Девочка в кружевном белом платье сидела у него на руках – умершая вскоре после рождения сестра Любочка Колчак… И еще кто-то, еще, еще… Огромным усилием, через рвущую душу боль, я оттолкнулся от памяти Колчака и понял, что он тоже отодвигается от моей, не желая меня обыскивать… Посмотрел на него беспомощно, не по своему, впервые отказывал мне мой язык!

Дорогие товарищи потомки… Знаете ли вы, что это такое – Сочетание души?.. Не спрашивайте. Не расскажу….

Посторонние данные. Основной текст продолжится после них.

(** * toscaparser.tosca_template: import resolution and custom-type merge

    A shallow embedding of [src/toscaparser/tosca_template.py] (class
    [ToscaTemplate]) and the properties its specification states about it.

    Conventions of the embedding.
    - A parsed YAML document is a [value]: null (Python's [None]), a
      string, a sequence of strings (the import references) or a mapping
      with string keys.
    - A Python [dict] is an association list in insertion order (the order
      [for name in d] visits the keys); text is ASCII.
    - A method of [ToscaTemplate] is a computation [M A]: it reads and may
      write the object [self], may raise, and records every call it makes
      to the world outside the module (filesystem, URL utilities, YAML
      loader, topology and graph builders) in the order it makes them.
    - [os.path] is POSIX. *)

From Stdlib Require Import List String Ascii Bool Arith Lia.
Import ListNotations.
Open Scope string_scope.
Open Scope list_scope.
Set Implicit Arguments.
Set Warnings "-register-all".

(** ** YAML values and Python dictionaries *)

Inductive value : Type :=
| VNull
| VStr (s : string)
| VSeq (l : list string)
| VMap (m : list (string * value)).

Definition dict : Type := list (string * value).

Module PyDict.

Definition keys (d : dict) : list string := map fst d.

(** [k in d] *)
Definition contains (k : string) (d : dict) : bool :=
  existsb (String.eqb k) (keys d).

Fixpoint lookup (k : string) (d : dict) : option value :=
  match d with
  | [] => None
  | (k', v) :: d' => if String.eqb k k' then Some v else lookup k d'
  end.

(** [d.get(k)]: the value, or [None] when the key is missing. *)
Definition get (k : string) (d : dict) : value :=
  match lookup k d with
  | Some v => v
  | None => VNull
  end.

(** [d[k] = v]: an existing key keeps its place, a new one goes last. *)
Fixpoint setitem (d : dict) (k : string) (v : value) : dict :=
  match d with
  | [] => [(k, v)]
  | (k', v') :: d' =>
      if String.eqb k k' then (k', v) :: d' else (k', v') :: setitem d' k v
  end.

(** [d.update(other)] for a mapping [other]:
    [for k in other: d[k] = other[k]]. *)
Definition update (d other : dict) : dict :=
  fold_left (fun acc k => setitem acc k (get k other)) (keys other) d.

Definition wf (d : dict) : Prop := NoDup (keys d).

End PyDict.

(** Python truth value of a YAML value ([if v:]). *)
Definition truthy (v : value) : bool :=
  match v with
  | VNull => false
  | VStr s => negb (String.eqb s "")
  | VSeq l => match l with [] => false | _ => true end
  | VMap m => match m with [] => false | _ => true end
  end.

(** [a or b] *)
Definition py_or (a b : value) : value := if truthy a then a else b.

(** The items [for x in v] visits: the elements of a sequence, the
    characters of a string, the keys of a mapping.  Iterating [None] is a
    [TypeError]; the callers below only iterate truthy values. *)
Definition chars (s : string) : list string :=
  map (fun c => String c "") (list_ascii_of_string s).

Definition iter (v : value) : list string :=
  match v with
  | VNull => []
  | VStr s => chars s
  | VSeq l => l
  | VMap m => PyDict.keys m
  end.

(** ** Strings: [str.rstrip] and the parts of [posixpath] in use *)

Fixpoint rstrip_by (f : ascii -> bool) (s : string) : string :=
  match s with
  | "" => ""
  | String c r =>
      match rstrip_by f r with
      | "" => if f c then "" else String c ""
      | r' => String c r'
      end
  end.

(** ASCII characters for which [str.isspace] holds: TAB, LF, VT, FF, CR,
    FS, GS, RS, US and the space. *)
Definition isspace (c : ascii) : bool :=
  let n := nat_of_ascii c in
  (Nat.leb 9 n && Nat.leb n 13) || (Nat.leb 28 n && Nat.leb n 32).

(** [s.rstrip()] *)
Definition rstrip (s : string) : string := rstrip_by isspace s.


Definition is_sep (c : ascii) : bool := Ascii.eqb c "/"%char.

(** [os.path.isabs(p)]: [p.startswith('/')] *)
Definition os_path_isabs (p : string) : bool :=
  match p with
  | String c _ => is_sep c
  | "" => false
  end.

Fixpoint ends_with_sep (p : string) : bool :=
  match p with
  | "" => false
  | String c "" => is_sep c
  | String _ r => ends_with_sep r
  end.

(** [os.path.join(a, b)] *)
Definition os_path_join (a b : string) : string :=
  if os_path_isabs b then b
  else if String.eqb a "" || ends_with_sep a then String.append a b
  else String.append a (String "/" b).

Fixpoint has_sep (p : string) : bool :=
  match p with
  | "" => false
  | String c r => is_sep c || has_sep r
  end.

(** [p[:p.rfind('/') + 1]] *)
Fixpoint upto_last_sep (p : string) : string :=
  match p with
  | "" => ""
  | String c r =>
      if has_sep r then String c (upto_last_sep r)
      else if is_sep c then String c "" else ""
  end.

Fixpoint all_sep (p : string) : bool :=
  match p with
  | "" => true
  | String c r => is_sep c && all_sep r
  end.

(** [os.path.dirname(p)] *)
Definition os_path_dirname (p : string) : string :=
  let head := upto_last_sep p in
  if negb (String.eqb head "") && negb (all_sep head)
  then rstrip_by is_sep head
  else head.

(** ** TOSCA template key names *)

Definition DEFINITION_VERSION := "tosca_definitions_version".
Definition DEFAULT_NAMESPACE := "tosca_default_namespace".
Definition TEMPLATE_NAME := "template_name".
Definition TOPOLOGY_TEMPLATE := "topology_template".
Definition TEMPLATE_AUTHOR := "template_author".
Definition TEMPLATE_VERSION := "template_version".
Definition DESCRIPTION := "description".
Definition IMPORTS := "imports".
Definition DSL_DEFINITIONS := "dsl_definitions".
Definition NODE_TYPES := "node_types".
Definition RELATIONSHIP_TYPES := "relationship_types".
Definition RELATIONSHIP_TEMPLATES := "relationship_templates".
Definition CAPABILITY_TYPES := "capability_types".
Definition ARTIFACT_TYPES := "artifact_types".
Definition DATATYPE_DEFINITIONS := "datatype_definitions".

Definition SECTIONS : list string :=
  [DEFINITION_VERSION; DEFAULT_NAMESPACE; TEMPLATE_NAME;
   TOPOLOGY_TEMPLATE; TEMPLATE_AUTHOR; TEMPLATE_VERSION;
   DESCRIPTION; IMPORTS; DSL_DEFINITIONS; NODE_TYPES;
   RELATIONSHIP_TYPES; RELATIONSHIP_TEMPLATES;
   CAPABILITY_TYPES; ARTIFACT_TYPES; DATATYPE_DEFINITIONS].

Definition VALID_TEMPLATE_VERSIONS : list string := ["tosca_simple_yaml_1_0"].

(** [name in l] for a list of strings [l]. *)
Definition str_in (name : string) (l : list string) : bool :=
  existsb (String.eqb name) l.

(** [v in l] for a YAML value [v]: only a string equals a string. *)
Definition value_in (v : value) (l : list string) : bool :=
  match v with
  | VStr s => str_in s l
  | _ => false
  end.

(** ** Exceptions *)

Inductive exn : Type :=
| KeyError (key : string)
| TypeError
| ValueError
| AttributeError
| ImportError (msg : string)
| MissingRequiredFieldError (what required : string)
| UnknownFieldError (what field : string)
| InvalidTemplateVersion (what : value) (valid_versions : string)
| ExternalError (msg : string).

Inductive outcome (A : Type) : Type :=
| Return (a : A)
| Raise (e : exn).
Arguments Return {A} a.
Arguments Raise {A} e.

(** ** The world outside the module *)

(** What [TopologyTemplate(...)] exposes to this module. *)
Record TopologyTemplate : Type := {
  topology_inputs : value;
  topology_nodetemplates : value;
  topology_relationship_templates : value;
  topology_outputs : value
}.

(** The collaborators the module imports, and the filesystem it queries.
    [YAML_LOADER] is [toscaparser.utils.yamlparser.load_yaml], [validate_url]
    and [join_url] are [toscaparser.utils.urlutils.UrlUtils]'s.  Like the
    loader and the two builders, [join_url] may raise: it refuses a base
    that is no URL. *)
Record World : Type := {
  os_path_isfile : string -> bool;
  os_path_abspath : string -> string;
  validate_url : string -> bool;
  join_url : string -> string -> outcome string;
  YAML_LOADER : string -> bool -> outcome value;
  TopologyTemplate_new : value -> dict -> dict -> value -> outcome TopologyTemplate;
  ToscaGraph_new : value -> outcome value
}.

(** A call that leaves the module. *)
Inductive call : Type :=
| Call_isfile (p : string)
| Call_validate_url (s : string)
| Call_join_url (base rel : string)
| Call_YAML_LOADER (p : string) (a_file : bool)
| Call_TopologyTemplate
| Call_ToscaGraph.

(** ** The object and the computations on it *)

Record ToscaTemplate : Type := {
  self_tpl : dict;
  self_path : string;
  self_a_file : bool;
  self_parsed_params : value;
  self_version : option value;
  self_relationship_types : option dict;
  self_description : option string;
  self_topology_template : option TopologyTemplate;
  self_inputs : option value;
  self_relationship_templates : option value;
  self_nodetemplates : option value;
  self_outputs : option value;
  self_graph : option value
}.

Record result (A : Type) : Type := {
  res : outcome A;
  obj : ToscaTemplate;
  log : list call
}.

Definition M (A : Type) : Type := ToscaTemplate -> result A.

Definition ret {A} (a : A) : M A :=
  fun self => {| res := Return a; obj := self; log := [] |}.

Definition raise {A} (e : exn) : M A :=
  fun self => {| res := Raise e; obj := self; log := [] |}.

Definition bind {A B} (m : M A) (f : A -> M B) : M B :=
  fun self =>
    let r := m self in
    match res r with
    | Return a =>
        let r' := f a (obj r) in
        {| res := res r'; obj := obj r'; log := log r ++ log r' |}
    | Raise e => {| res := Raise e; obj := obj r; log := log r |}
    end.

Notation "x <- m ;; k" := (bind m (fun x => k))
  (at level 61, m at next level, right associativity).
Notation "' pat <- m ;; k" :=
  (bind m (fun x => match x with pat => k end))
  (at level 61, pat pattern, m at next level, right associativity).
Notation "m ;;; k" := (bind m (fun _ => k))
  (at level 61, right associativity).

(** [try: m except KeyError: h] *)
Definition except_KeyError {A} (m : M A) (h : M A) : M A :=
  fun self =>
    let r := m self in
    match res r with
    | Raise (KeyError _) =>
        let r' := h (obj r) in
        {| res := res r'; obj := obj r'; log := log r ++ log r' |}
    | _ => r
    end.

(** [for x in l: body] with the local [acc] the body rebinds or mutates. *)
Fixpoint for_in {A B} (l : list A) (acc : B) (body : B -> A -> M B) : M B :=
  match l with
  | [] => ret acc
  | x :: l' => acc' <- body acc x ;; for_in l' acc' body
  end.

(** [self.attr] for an attribute that is assigned when the object is
    loaded: [read self_tpl] is [self.tpl]. *)
Definition read {A} (attr : ToscaTemplate -> A) : M A :=
  fun self => {| res := Return (attr self); obj := self; log := [] |}.

Definition set_self (f : ToscaTemplate -> ToscaTemplate) : M unit :=
  fun self => {| res := Return tt; obj := f self; log := [] |}.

Колчак осторожно отобрал у меня котелок, ложку – и давай хлебать:

– Есть хочу – умираю!.. Слушай, ты же тоже голодный, братишка, будем вместе? А что тут такое аппетитное плавает: крокодилки. Фрикадельки, – поясняет, будто я не знаю, что крокодилками называет фрикадельки уже любимый мною, хотя я его никогда не видел, мальчик Ростик по прозвищу "мамин хвостик", которого родной отец тоже увидел впервые, когда ему почти год был, потому что носило этого папеньку в очередную свою разлюбезную полярную экспедицию…

– Ты… вы… осторожнее с крокодилками, – замечаю – на завтра оставьте, я на холод поставлю… – А ему понравилось, что я "крокодилки" сказал, у него глаза засветились, и предлагает снова:

– Лучше ты поешь…

– Вот еще, – говорю – больного объедать! Я, – говорю – и ломтем хлеба с селедкой…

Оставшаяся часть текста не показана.